Abstract: Motility or spontaneous motion of eukaryotic cells, such as white blood cells, has been extensively studied in the recent literature. A mechanism has been established based on polymerization of actin filaments that pushes the cell wall forwards. However, many features of this phenomenon remain incompletely understood and more insights from modeling is desirable. We study the problem of understanding the origin and magnitude of the velocity achieved by the moving cells, and compare it with existing experimental results. We have developed and simulated a simplified model based on the relevant features of eukaryotic protrusion, formulating main elements required to describe the cellular motility. The main simplification is the isolation of a few actin filaments, whereas other similar models have previously been built on more complicated cases of polymer ensembles.
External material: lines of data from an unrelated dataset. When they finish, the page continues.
(* ===== verification/TestRuns.v ===== *)
(** * The integration tests

    The scripts of test/ connect the programs of the repository with each
    other through netcat, and compare what comes out at the end with what is
    expected: test_server_tcp and test_server_pipe send records of genrec to
    the server, test_echo_server to the echo server; test_client_tcp and
    test_send_hello record what a client writes, and print it with disrec.
    The theorems say what comes out for all records and all files of lines,
    not only the ones of the scripts, with machines of either byte order at
    the two ends, and for every way the stream may be cut. *)

From S2P Require Import Prelude Endian CString Strerror Msg MsgReader Uri AppData World.
From S2P Require Import Watcher Demo Backend BackendUv Conn Frame Recv Send Tools Socket TestApp.
From S2P Require Import TestServer TestRecv TestClient TestEcho Safety SafeRun HelloSafe.
From Stdlib Require Import Ascii.

(** ** test/tools/sendrec: a record of genrec for each size *)

Definition sendrec (little : bool) (sizes : list cbuf) : list byte :=
  concat ((λ size, let '(Exited _ out _) :=
    genrec_main little true [str "genrec"; str "print-both"; size] in out) <$> sizes).

(** The arguments are numbers, of records the receiver has room for. *)
Definition are_sizes (sz : Z) (sizes : list cbuf) (ns : list Z) : Prop :=
  Forall2 (λ size n, ∃ k, strtol size = (n, S k) ∧ 0 ≤ n ≤ sz) sizes ns.

Lemma sendrec_encodes little sz sizes ns :
  sz < 2 ^ 32 → are_sizes sz sizes ns →
  sendrec little sizes = concat (encode <$> (lorem <$> ns)).
Proof.
  intros Hsz. induction 1 as [|size n sizes ns (k & E & Hn) _ IH]; [done|].
  assert (Hc : parse_cmd (str "print-both") = PRINT_BOTH) by reflexivity.
  unfold sendrec in *. rewrite !fmap_cons. cbn [concat]. rewrite IH.
  rewrite (genrec_main_ok little (str "genrec") _ size n k E) by (done || lia || by rewrite Hc).
  rewrite Hc, u32_small by lia. unfold encode. by rewrite lorem_length by lia.
Qed.

Lemma lorem_within sz sizes ns : are_sizes sz sizes ns → within sz (lorem <$> ns).
Proof.
  induction 1 as [|size n sizes ns (k & _ & Hn) _ IH]; [constructor|].
  rewrite fmap_cons. constructor; [|done]. rewrite lorem_length; lia.
Qed.

(** ** What the servers print of the records *)

Definition record_on_server (n : Z) : list byte :=
  text "[" ++ print_unsigned n ++ text "](" ++ lorem n ++ text ")
".
Definition record_on_echo (n : Z) : list byte := lorem n ++ text "
".

Lemma server_lines sz sizes ns :
  are_sizes sz sizes ns → server_line <$> (lorem <$> ns) = record_on_server <$> ns.
Proof.
  induction 1 as [|size n sizes ns (k & _ & Hn) _ IH]; [done|]. rewrite !fmap_cons, IH. f_equal.
  unfold server_line, record_on_server. by rewrite c_text_id, lorem_length by (apply lorem_no_nul || lia).
Qed.

Lemma echo_lines (ns : list Z) : echo_line <$> (lorem <$> ns) = record_on_echo <$> ns.
Proof.
  induction ns as [|n ns IH]; [done|]. rewrite !fmap_cons, IH. f_equal.
  unfold echo_line, record_on_echo. by rewrite c_text_id by apply lorem_no_nul.
Qed.

Section servers.
Context `{Env} (n : nat).
#[local] Instance runs_inst : App := server_app (S n).

(** C8. test_server_tcp and test_server_pipe: records of genrec, of any sizes
    the server's buffer has room for, sent one after the other by sendrec, on
    a machine of either byte order, make the server write one line for each,
    with its size and its text, and nothing else, however the stream is cut
    into reads that leave the size fields in one piece, as long as there is
    memory for the messages. *)
Theorem records_reach_server little a c bc sz w sizes ns cs :
  (∀ k, malloc_ok k = true) → 1 ≤ sz < 2 ^ 31 →
  rx_rel (H := any_receiver) sz bc c CB_client_on_recv w Idle → server_up a c w →
  are_sizes sz sizes ns → concat cs = sendrec little sizes →
  chunks_asked sz Idle cs → headers_whole Idle cs →
  ∃ w', uv_reads bc sz cs w = Ok (tt, w') ∧
    a_out (w_app w') = a_out (w_app w) ++ concat (record_on_server <$> ns).
Proof.
  intros Hmal Hsz Hrel Hup Hns Hcs Ha Hh.
  rewrite (sendrec_encodes little sz sizes ns ltac:(lia) Hns) in Hcs. rewrite <-(server_lines sz sizes ns Hns).
  eapply (server_prints_lines n a); try done. by eapply lorem_within.
Qed.
End servers.

(** test_echo_server. *)
Lemma records_reach_echo `{Env} little c bc sz w sizes ns cs :
  (∀ k, malloc_ok k = true) → 1 ≤ sz < 2 ^ 31 →
  rx_rel (H := any_receiver) sz bc c CB_echo_on_recv w Idle →
  are_sizes sz sizes ns → concat cs = sendrec little sizes →
  chunks_asked sz Idle cs → headers_whole Idle cs →
  ∃ w', uv_reads (H0 := echo_app) bc sz cs w = Ok (tt, w') ∧
    a_out (w_app w') = a_out (w_app w) ++ concat (record_on_echo <$> ns).
Proof.
  intros Hmal Hsz Hrel Hns Hcs Ha Hh.
  rewrite (sendrec_encodes little sz sizes ns ltac:(lia) Hns) in Hcs. rewrite <-echo_lines.
  eapply echo_prints_lines; try done. by eapply lorem_within.
Qed.

(** ** test_client_tcp *)
Section client.
Context `{Env} (m0 : nat).
#[local] Instance writes_inst : App := client_app m0.

(** The bytes of the last write, where libuv finds them when it is asked to
    write. *)
Definition last_write : M (list byte) :=
  c ← gets (λ w, last (w_uv w));
  h ← gets w_msgs;
  match c with
  | Some (UvWrite _ bufs) => demand OutOfBounds (gather h bufs)
  | _ => fail_with NullDeref
  end.

(** [n] rounds of the event loop of the client at [a] in which it has a line
    to send: the idle callback, and the report that the backend socket [b] has
    written; the bytes that go out. *)
Fixpoint client_writes (a b n : nat) : M (list byte) :=
  match n with
  | O => mret []
  | S n =>
      client_idle_cb a;;
      bs ← last_write;
      write_wrap b 0;;
      rest ← client_writes a b n;
      mret (bs ++ rest)
  end.

Lemma client_writes_lines a b ls w w' :
  sends_lines m0 a b ls w w' →
  client_writes a b (length ls) w = Ok (concat (encode <$> ls), w').
Proof.
  induction 1 as [w|l ls w w1 w2 (bufs & w3 & Ei & Eu & Eg & _ & Ew & _) _ IH]; [done|].
  cbn [length client_writes]. rewrite (st_bind_ok _ _ _ _ _ Ei).
  assert (El : last_write w3 = Ok (encode l, w3)).
  { unfold last_write. rewrite (st_bind_ok _ _ _ _ _ (gets_ok _ w3)), (st_bind_ok _ _ _ _ _ (gets_ok _ w3)).
    by rewrite Eu, last_snoc, Eg. }
  rewrite (st_bind_ok _ _ _ _ _ El), (st_bind_ok _ _ _ _ _ Ew), (st_bind_ok _ _ _ _ _ IH). done.
Qed.

Lemma lines_fit ls : Forall is_line ls → Forall (λ p, (length p ≤ MAXSIZE)%nat) ls.
Proof.
  intros Hls. eapply Forall_impl; [exact Hls|]. intros l (p & _ & _ & Hl).
  unfold MAXSIZE, MSG_MAX_SIZE in *. lia.
Qed.

(** C17. test_client_tcp: a connected client is given a file of lines; what it
    writes in as many rounds as there are lines, recorded in a file, is for
    disrec, on a machine of either byte order, exactly these lines, each with
    its length, and in the next round the client makes an end. *)
Theorem client_file_recorded little a s b m ls prog path w :
  sending a s b m true false (concat ls) w → Forall is_line ls →
  (∀ past bufs, uv_result past (UvWrite b bufs) = 0) →
  (∀ past, uv_result past (UvAsyncSend (HAsync a)) = 0) →
  ∃ bytes w1 w2, client_writes a b (length ls) w = Ok (bytes, w1) ∧
    client_idle_cb a w1 = Ok (tt, w2) ∧ w_uv w2 = w_uv w1 ++ [UvAsyncSend (HAsync a)] ∧
    ∀ file, file path = Some bytes →
      disrec_main little [prog; path] file = Some (Ok (Exited 0 (concat (record_text <$> ls)) "")).
Proof.
  intros Hw Hls Hr Ha. destruct (sends_all m0 a s b m ls w Hw Hls Hr) as (w1 & H1 & Hs1).
  destruct (client_idle_ends m0 a s b m w1 Hs1 Ha) as (w2 & E2 & Euv & Hs2).
  exists (concat (encode <$> ls)), w1, w2. split; [by apply client_writes_lines|].
  split; [done|]. split; [done|]. intros file Hf.
  destruct (disrec_main_messages little prog path file ls [] ltac:(by rewrite app_nil_r) (lines_fit ls Hls))
    as (fuel & msg & _ & ->). done.
Qed.

(** The same bytes on the server's side. *)
Lemma client_reaches_server (E2 : Env) n a s b m ls w a2 c bc sz w2 :
  sending a s b m true false (concat ls) w → Forall is_line ls →
  (∀ past bufs, uv_result (Env := H) past (UvWrite b bufs) = 0) →
  (∀ k, malloc_ok (Env := E2) k = true) → Z.of_nat MSG_MAX_SIZE ≤ sz < 2 ^ 31 →
  rx_rel (H := any_receiver) sz bc c CB_client_on_recv w2 Idle → server_up a2 c w2 →
  ∃ bytes w1, client_writes a b (length ls) w = Ok (bytes, w1) ∧
    ∀ cs, concat cs = bytes → chunks_asked sz Idle cs → headers_whole Idle cs →
      ∃ w3, uv_reads (H := E2) (H0 := server_app (S n)) bc sz cs w2 = Ok (tt, w3) ∧
        a_out (w_app w3) = a_out (w_app w2) ++ concat (server_line <$> ls).
Proof.
  intros Hw Hls Hr Hmal Hsz Hrel Hup. destruct (sends_all m0 a s b m ls w Hw Hls Hr) as (w1 & H1 & _).
  eexists _, w1. split; [by apply client_writes_lines|]. intros cs Hcs Ha Hh.
  unfold MSG_MAX_SIZE in Hsz. eapply (server_prints_lines n a2); try done; [lia|].
  eapply Forall_impl; [exact (lines_fit ls Hls)|]. intros p. unfold MAXSIZE. cbn. lia.
Qed.
End client.

(** ** test_send_hello *)

Lemma hello_holds `{Env} : msg_holds hello (text "Hello").
Proof.
  split; [done|]. split; [|reflexivity]. unfold hello, SC_MSG_INIT. by rewrite ctb_htonl_spec.
Qed.

(** Told of its connection, the greeter writes what disrec prints as
    [[5] (Hello)]. *)
Lemma hello_recorded `{Env} `{App} little s k b e prog path w :
  safe w → hello_ok s w → w_socks w !! s = Some k → s_backend k = Some (Some b) →
  ∃ bytes w', (hello_on_connect hello_at s e;; last_write) w = Ok (bytes, w') ∧
    ∀ file, file path = Some bytes →
      disrec_main little [prog; path] file = Some (Ok (Exited 0 (text "[5] (Hello)
") "")).
Proof.
  intros Hs Ho Hk Eb. destruct (backend_owner w s k b Hs Hk Eb) as (v & Hb & _).
  pose proof (buv_send_holds b v hello_at hello (text "Hello") w Hb (ho_msg _ _ Ho) hello_holds) as E.
  cbv zeta in E. set (w1 := add_uv _ _) in E.
  assert (Es : sc_socket_send buv_funcs s (Some hello_at) w = buv_send b (Some hello_at) w).
  { unfold sc_socket_send. rewrite (st_bind_ok _ _ _ _ _ (the_backend_ok _ w (sf_backend w Hs))).
    by rewrite (st_bind_ok _ _ _ _ _ (sock_backend_obj_ok s k b w Hk Eb)). }
  rewrite <-Es in E. exists (encode (text "Hello")), w1. split.
  - unfold hello_on_connect. rewrite (st_bind_ok _ _ _ _ _ (st_bind_ok _ _ _ _ _ E)).
    unfold last_write. rewrite (st_bind_ok _ _ _ _ _ (gets_ok _ w1)), (st_bind_ok _ _ _ _ _ (gets_ok _ w1)).
    unfold w1. cbn [w_uv add_uv]. rewrite last_snoc.
    erewrite gather_send; [done|exact (ho_msg _ _ Ho)|exact hello_holds].
  - intros file Hf.
    destruct (disrec_main_messages little prog path file [text "Hello"] []) as (fuel & msg & _ & ->);
      [by rewrite Hf|decide_by_run|]. reflexivity.
Qed.

(** ** The records and the file of the scripts *)
Section runs_demo.
#[local] Existing Instance demo_env.

Definition script_sizes : list cbuf := [str "0"; str "3"; str "22"].

Lemma script_sizes_ok : are_sizes 65536 script_sizes [0; 3; 22].
Proof. repeat constructor; eexists; (split; [vm_compute; reflexivity|lia]). Qed.

(** The last test of test_server_tcp, the last record in two reads. *)
Lemma records_reach_server_witness :
  ∃ w', uv_reads (H0 := server_app 2) 5 65536
      [be_bytes 0; be_bytes 3; text "Lor"; be_bytes 22; text "Lorem ipsum "; text "dolor sit "]
      accepted_world = Ok (tt, w') ∧
    a_out (w_app w') = text "[0]()
[3](Lor)
[22](Lorem ipsum dolor sit )
".
Proof.
  apply (records_reach_server 1 true 1 4 5 65536 accepted_world script_sizes [0; 3; 22]);
    [by intros|lia|exact accepted_receiving|exact accepted_up|exact script_sizes_ok
    |vm_compute; reflexivity|decide_by_run|decide_by_run].
Defined.

(** test_echo_server. *)
Example echo_script :
  ∃ w', uv_reads (H0 := echo_app) 5 65536
      [be_bytes 3; text "Lor"; be_bytes 21; text "Lorem ipsum dolor sit"; be_bytes 4; text "Lore"]
      echo_world = Ok (tt, w') ∧
    a_out (w_app w') = text "Lor
Lorem ipsum dolor sit
Lore
".
Proof.
  apply (records_reach_echo true 4 5 65536 echo_world [str "3"; str "21"; str "4"] [3; 21; 4]);
    [by intros|lia|exact echo_receiving|repeat constructor; eexists; (split; [vm_compute; reflexivity|lia])
    |vm_compute; reflexivity|decide_by_run|decide_by_run].
Qed.

(** The file of test_client_tcp, and what its disrec prints. *)
Definition script_lines : list (list byte) :=
  [text "First message" ++ [newline]; text "Second message" ++ [newline]; text "Third message" ++ [newline]].

Lemma client_file_recorded_witness :
  ∃ bytes w1 w2,
    client_writes 0 1 4 3 (client_world (concat script_lines)) = Ok (bytes, w1) ∧
    client_idle_cb (H0 := client_app 0) 1 w1 = Ok (tt, w2) ∧ w_uv w2 = w_uv w1 ++ [UvAsyncSend (HAsync 1)] ∧
    ∀ file, file (str "received.msgs") = Some bytes →
      disrec_main true [str "disrec"; str "received.msgs"] file = Some (Ok (Exited 0 (text "[14] (First message
)
[15] (Second message
)
[14] (Third message
)
") "")).
Proof.
  apply (client_file_recorded 0 true 1 3 4 2 script_lines); [apply client_world_sending| |by intros|by intros].
  repeat constructor; eexists; (split; [reflexivity|]);
    (split; [by repeat constructor|unfold MSG_MAX_SIZE; cbn; lia]).
Defined.
End runs_demo.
The strength of the simplified model is that it clarifies the actual e ffective elements of cellular protrusion. A computer program simulates the growth of an actin polymer behind a cellular membrane and delivers the protrusion speed of the eukaryotic. We also construct a real time 3D graphical representation of the movement process. The results obtained are in reasonable agreement with experimental results for the cell velocity. The agreement is actually improved compared to previous studies of more complicated models, indicating that our simplified model indeed seems to work very well. Moreover, the detailed graphical representation highlights the process in greater detail than has previously been achieved.